The ISR can be activated by four kinases (PERK, GCN2, PKR and HRI) to maintain protein homeostasis when cells encounter stresses such as mitochondrial dysfunction, oxidative stress, unfolded protein response and nutrition deprivation. The above four kinases inhibit the eukaryotic translation initiation factor eIF2B by phosphorylating eIF2α to inhibit global protein translation while inducing expression of ATF4 and DDIT3. As a result, ISR activation has extensive downstream effects on the expression of genes related to biosynthesis, aminoacyl-tRNA synthetases, translation factors and proapoptosis48,49. Long-term activation of the ISR has been associated with various neurological disorders. In our study, gene-level analysis found a number of upregulated genes related to cell stress and apoptosis (including DDIT3) in LBSL cells, but it failed to detect the expression changes of ISR kinase genes. DTU analysis, however, found both MIS and SPLICE LBSL cells had abnormal transcript usage of EIF2AK1. Looking more closely, LBSL cells showed a higher transcript usage of the protein-coding transcript (EIF2AK1-201) than control cells, whereas, controls cells had higher usage of the nonsense mediated decay transcript (EIF2AK1-203). Overall, this may suggest increased EIF2AK1 protein (HRI kinase) in LBSL cells and activation of the ISR. Of note, DTU analyses also detected a series of DTU events belonging to translation initiation and elongation factors (EIF3C, EIF3E, EIF3F, EIF3I, EIF3L, EIF4A2, EIF4B, EIF4E, EIF4H, EEF1B2, EEF1D and EEF2), as well as genes of proteosome family (PSMA3, PSMA4, PSMB3, PSMC4, PSMD6, PSME2 and PDMG2) in LBSL cells. DTU events in LBSL may have important implications on protein function as switching between protein-coding and non-coding transcripts may affect protein totals, and switching among protein-coding transcripts may change the ratio of multiple protein isoforms with different biological functions and/or subcellular localizations. Increasing evidence supports dysfunctional protein translation and metabolism to contribute at least in part to several neurodevelopmental and neurodegenerative disorders.

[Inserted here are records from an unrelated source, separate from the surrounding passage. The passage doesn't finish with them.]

(** *** One cycle against the store, in closed form

    [reconcile_world] is what [cycle_world] below proves a cycle to return and
    to leave behind; it is used to reason about consecutive cycles. *)

(** The entries with the answers the resolver gives. *)
Definition answered (gcp : string → result secrets.AccessSecretVersionResponse)
    (entries : list (string * string)) : list Attempt :=
  (λ kv, (kv, gcp kv.2)) <$> entries.

(** What resolves, key by key. *)
Definition resolved_payload
    (gcp : string → result secrets.AccessSecretVersionResponse)
    (refs : gmap string string) : gmap string bytes :=
  omap (λ v, match gcp v with
             | Ok access => Some (secrets.GetData (secrets.Payload access))
             | Err _ => None
             end) refs.

Definition ensure_world (childName : string → string)
    (cs : secretsv1.CloudSecret) (w : World) : result corev1.Secret * World :=
  let key := secretsv1.GetChildSecretKey childName cs in
  match store_get (childSecrets w) key (fault w (GetSecret key)) with
  | Ok childSecret => (Ok childSecret, w)
  | Err _ => store_create (secretsv1.InitChildSecret childName cs) w
  end.

Definition reconcile_world (childName : string → string)
    (req : ctrl.Request) (w : World) : option error * World :=
  let key := ctrl.NamespacedName req in
  match store_get (cloudSecrets w) key (fault w (GetCloudSecret key)) with
  | Err err => (client.IgnoreNotFound (Some err), w)
  | Ok cs =>
      match ensure_world childName cs w with
      | (Err err, w1) => (Some err, w1)
      | (Ok childSecret, w1) =>
          let refs := secretsv1.Data (secretsv1.Spec cs) in
          if decide (refs = ∅) then (None, w1)
          else
            let payload := resolved_payload (gcpSecrets w1) refs in
            if decide (payload = ∅)
            then store_delete (corev1.set_Data payload childSecret) w1
            else store_update (corev1.set_Data payload childSecret) w1
      end
  end.

Arguments store_get : simpl never.
Arguments store_create : simpl never.
Arguments store_update : simpl never.
Arguments store_delete : simpl never.

(** ** Failures in a trace *)

(** The error a store call was answered with, for the calls whose error
    [Reconcile] hands back: the parent lookup and the three writes.  (The error
    of the child lookup is only tested, at line 61.) *)
Definition failure_of (e : Event) : option error :=
  match e with
  | existT c r =>
      match c return Resp c → option error with
      | GetCloudSecret _ => λ r, match r with Err err => Some err | Ok _ => None end
      | Create _ => λ r, match r with Err err => Some err | Ok _ => None end
      | Update _ => λ r, r
      | Delete _ => λ r, r
      | _ => λ _, None
      end r
  end.

Definition store_failures (tr : list Event) : list error := omap failure_of tr.

(** The resolution failures a trace logs: the secret path and the error of
    each [log.Error(err, "unable to access secret", "secret_path", v)]. *)
Definition logged_of (e : Event) : option (string * error) :=
  match e with
  | existT c _ =>
      match c with
      | LogError err "unable to access secret" ["secret_path"; v] => Some (v, err)
      | _ => None
      end
  end.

Transcript-level quantifications are done by imputation from short-read sequencing data indexed by existing genomic annotations. Consequently, DTU analysis is hindered by incomplete annotations and by the nature of short-read sequencing. To better understand transcript expression within our samples, we performed alternative splicing analysis on cassette exons. With BRIE2, DARS2 (exon 3) was identified as one of the DSEs associated with LBSL, a finding verified by PCR and RT-qPCR which shows that exon 3 exclusion was significantly increased in LBSL cells. In these experiments, transcripts lacking exon 3 became predominant after iPSCs differentiated into iNs, a finding consistent with the observed downregulation of DARS2 protein western blots. These data suggest DARS2 is highly expressed in stem cells and plays a more important role during differentiation, which may explain the embryonic lethality of complete Dars2 knock-out mice.

Although it is well accepted that splice site mutations within intron 2 of DARS2 are “leaky”, we revealed, for the first time, that at the single-cell level, some LBSL cells only expressed transcripts lacking exon 3 (PSI = 0), indicating that not all LBSL cells were capable of the “leaky” full length production of DARS2. We also demonstrated that the rather common c.492 + 2 T > C mutation could cause exon 5 skipping, and that this mutation is also leaky, resulting in some degree of full-length transcripts. Based on our findings at the time point examined, even in LBSL patients with the same mutations, the dominant DARS2 transcripts and final DARS2 protein level expressed in cells may be random, resulting in phenotype differences among cells and individuals.

Conclusion

The scope and complexity of our data do not immediately lend themselves to simple mechanistic reduction of LBSL. Nevertheless, our work highlights transcript-level dysregulation as a critical, and relatively unexplored, mechanism linking genetic data with neurodegenerative disorders. At gene- and transcript-level analyses, we revealed that dysregulated RNA and protein metabolism, splicing and translation may underlie at least some of the pathophysiological mechanisms in LBSL, and that this may serve as a starting point for further investigations.